ARL in the Community
ARL Charitable Trust supported Epuni School Camp
The rain may have dampened the ground, but not the children’s smiles as the year five and six students from Epuni School clamped on their harnesses and flew down the zip line.
This year, the camp was made possible by ARL Lawyers Charitable Trust and other grants, donations, and fundraising—to the extent that the camp was fully funded. Janet Evans, Principal of Epuni School, said that without the support the camp may not have happened. “We wouldn’t run it with some children, it would be everyone or no one. We were looking for sponsorship to reduce the costs, so it was doable for families, but having it fully funded made a huge difference to our families. We are a decile three school and many families initially thought, my kid can’t go.”
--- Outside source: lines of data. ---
(** * Temporal graph, attention windows and Markovian carryover

    A shallow embedding of the core of the repository:
    - [totg_core_fixed.py]: [TemporalGraph] with its adjacency maps, the
      sorted timestamp index and the BFS traversals;
    - [totg_attention_fixed.py]: the attention heads and the candidate
      query of [compute_forward_attention], and [SemanticSimilarity] with
      its TF-IDF vectors and their cosine;
    - [totg_markovian.py]: [TemporalCarryover], [_extract_carryover],
      [_identify_causal_relationships] and the chunk loop.

    Conventions of the embedding.
    - A Python [str] is a [string] holding its UTF-8 bytes; comparing the
      bytes lexicographically orders strings as Python orders them by code
      point.
    - A naive UTC [datetime] is the number of microseconds since the epoch,
      a [Z]; [timedelta(days=d)] is [d * 86400000000].  Every timestamp of
      the model is naive: a graph that holds a timezone-aware timestamp
      beside naive ones, where [bisect.insort] and the comparisons raise
      [TypeError], is outside the model.  The arithmetic is that of [Z]:
      Python keeps a datetime within the years 1 to 9999 and raises
      [OverflowError] beyond, so a theorem that says that a call returns
      assumes that the sums the call computes are [representable].
    - A [dict] is a [gmap]; a [set] of ids is the duplicate-free list of
      its elements in insertion order, and the order in which Python
      iterates over it is a parameter [iter] of the functions that do so.
    - A [dict] whose order of insertion shows in a result is the list of
      its items.
    - A [float] is a binary64 number of [PrimFloat]; [math.log] is a
      parameter, and so is the way the builtin [sum] adds.
    - A [while] loop is a [Fixpoint] on a fuel; the function that runs it
      gives it a fuel ([bfs_fuel], [docs_fuel], the days of the span)
      that is proved sufficient below. *)

From Stdlib Require Import ZArith String Ascii List Lia Bool Permutation Sorted.
From Stdlib Require Import OrdersEx PrimFloat Uint63.
From stdpp Require Import base option list gmap strings pretty.

#[local] Set Warnings "-clear-no-such-hyp,-inexact-float".

Local Open Scope string_scope.
Local Open Scope list_scope.
Local Open Scope Z_scope.

(** ** Python values *)

(** What a call does: it returns, it raises, or the model ran out of fuel
    before the loop ended. *)
Inductive result (A : Type) : Type :=
| Ok (a : A)
| KeyError (key : string)
| ValueError (msg : string)
| AttributeError (attr : string)
| Unfinished.
Arguments Ok {A} a.
Arguments KeyError {A} key.
Arguments ValueError {A} msg.
Arguments AttributeError {A} attr.
Arguments Unfinished {A}.

#[global] Instance result_ret : MRet result := λ A a, Ok a.

#[global] Instance result_bind : MBind result := λ A B k r,
  match r with
  | Ok a => k a
  | KeyError key => KeyError key
  | ValueError msg => ValueError msg
  | AttributeError attr => AttributeError attr
  | Unfinished => Unfinished
  end.

#[global] Instance result_fmap : FMap result := λ A B f r,
  match r with
  | Ok a => Ok (f a)
  | KeyError key => KeyError key
  | ValueError msg => ValueError msg
  | AttributeError attr => AttributeError attr
  | Unfinished => Unfinished
  end.

(** [d[key]] on a dict. *)
Definition subscript {V : Type} (d : gmap string V) (key : string) : result V :=
  match d !! key with
  | Some v => Ok v
  | None => KeyError key
  end.

(** [l[:n]] and [l[-n:]] for a Python int [n]. *)
Definition slice_to {A : Type} (l : list A) (n : Z) : list A :=
  if 0 <=? n then take (Z.to_nat n) l
  else take (length l - Z.to_nat (- n)) l.

(** [l[start:]] where [start] may be negative. *)
Definition slice_from {A : Type} (l : list A) (start : Z) : list A :=
  if 0 <=? start then drop (Z.to_nat start) l
  else drop (length l - Z.to_nat (- start)) l.

Definition datetime : Type := Z.

Definition timedelta (days : Z) : Z := days * 86400000000.

(** [datetime.min] and [datetime.max]: the first microsecond of the year 1
    and the last of the year 9999. *)
Definition datetime_min : datetime := -62135596800000000.
Definition datetime_max : datetime := 253402300799999999.

(** A value that Python has as a [datetime]; a sum or difference that is
    not representable raises [OverflowError]. *)
Definition representable (t : datetime) : Prop := datetime_min ≤ t ≤ datetime_max.

(** [timedelta(days=days)] does not raise [OverflowError]. *)
Definition timedelta_ok (days : Z) : Prop := -999999999 ≤ days ≤ 999999999.

(** [(a - b).days] *)
Definition delta_days (a b : datetime) : Z := (a - b) / 86400000000.

(** ** Ordering of [(datetime, str)] tuples *)

Definition str_ltb (a b : string) : bool :=
  match String_as_OT.compare a b with Lt => true | _ => false end.

Definition key_ltb (x y : datetime * string) : bool :=
  (x.1 <? y.1) || ((x.1 =? y.1) && str_ltb x.2 y.2).

(** ** [bisect] *)

Section Bisect.
Context {A : Type} (ltb : A → A → bool).

(** [bisect.bisect_left(a, x)]:
    [while lo < hi: mid = (lo+hi)//2; if a[mid] < x: lo = mid+1 else: hi = mid] *)
Fixpoint bisect_left_loop (a : list A) (x : A) (fuel lo hi : nat) : nat :=
  match fuel with
  | O => lo
  | S fuel' =>
      if (lo <? hi)%nat then
        let mid := ((lo + hi) / 2)%nat in
        match a !! mid with
        | Some y =>
            if ltb y x then bisect_left_loop a x fuel' (S mid) hi
            else bisect_left_loop a x fuel' lo mid
        | None => lo
        end
      else lo
  end.

(** [bisect.bisect_right(a, x)]:
    [while lo < hi: mid = (lo+hi)//2; if x < a[mid]: hi = mid else: lo = mid+1] *)
Fixpoint bisect_right_loop (a : list A) (x : A) (fuel lo hi : nat) : nat :=
  match fuel with
  | O => lo
  | S fuel' =>
      if (lo <? hi)%nat then
        let mid := ((lo + hi) / 2)%nat in
        match a !! mid with
        | Some y =>
            if ltb x y then bisect_right_loop a x fuel' lo mid
            else bisect_right_loop a x fuel' (S mid) hi
        | None => lo
        end
      else lo
  end.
And to see the children’s faces as they achieved something that they thought they couldn’t do, was amazing.” said Evans.
School Camp provides students with opportunities to step out of their comfort zone, take risks and have a go at something different. The instructors are great and soon identify which students they can push a little bit more. “One of the challenges was the students were put in groups and had to get across a plank in age order, but they weren’t allowed to get off the plank. They had to rely on each other to achieve some of the activities.” Evans said.
The students are learning without knowing they are learning because they are having fun. “One little boy was told to wipe the table. He’d never wiped a table and didn’t know how to do it! So, they’re learning what we think are basic skills, but some don’t know about that sort of stuff” said Evans
What the students are learning at this camp is resilience and taking responsibility for what they’re doing, which fits in with Epuni School’s values — resilience, relationships, responsibility and respect. They are getting to live these values in a different environment.
“When I was down at archery this morning, when any kid got it into the bullseye, they all cheered and then when they got me to have a go and I hit the bullseye everybody cheered. It was so cool. It’s creating a real sense of belonging as well” said Evans.
If the supporters and funders could see the children’s faces, they would know they have impacted these young lives.
ARL Lawyers expand their scholarship programme
The ARL Lawyers Academic Excellence Scholarship programme has expanded. Traditionally, this scholarship has been awarded to High Valley High School. This year, ARL Lawyers have expanded the programme to include Naenae College and Wainuiomata High School.
The successful recipients were Joseph Quinlan, from Wainuiomata High School, Safari Hynes (Head Boy) from Hutt Valley High School, and Wesley Tanuvasa (Dux) from Naenae College.
All three students are interested in different areas of law and are going on to study Law at Victoria University of Wellington. Quinlan is interested in Employment Law, Hynes is interested in law along with Public Policy and Te Reo, and Tanuvasa is interested in Commercial Law.
The students were hosted at a morning tea at the ARL offices, where Paul Logan, Partner, wished them all the best for their academic success as well as success as well-rounded citizens who will give back to the community.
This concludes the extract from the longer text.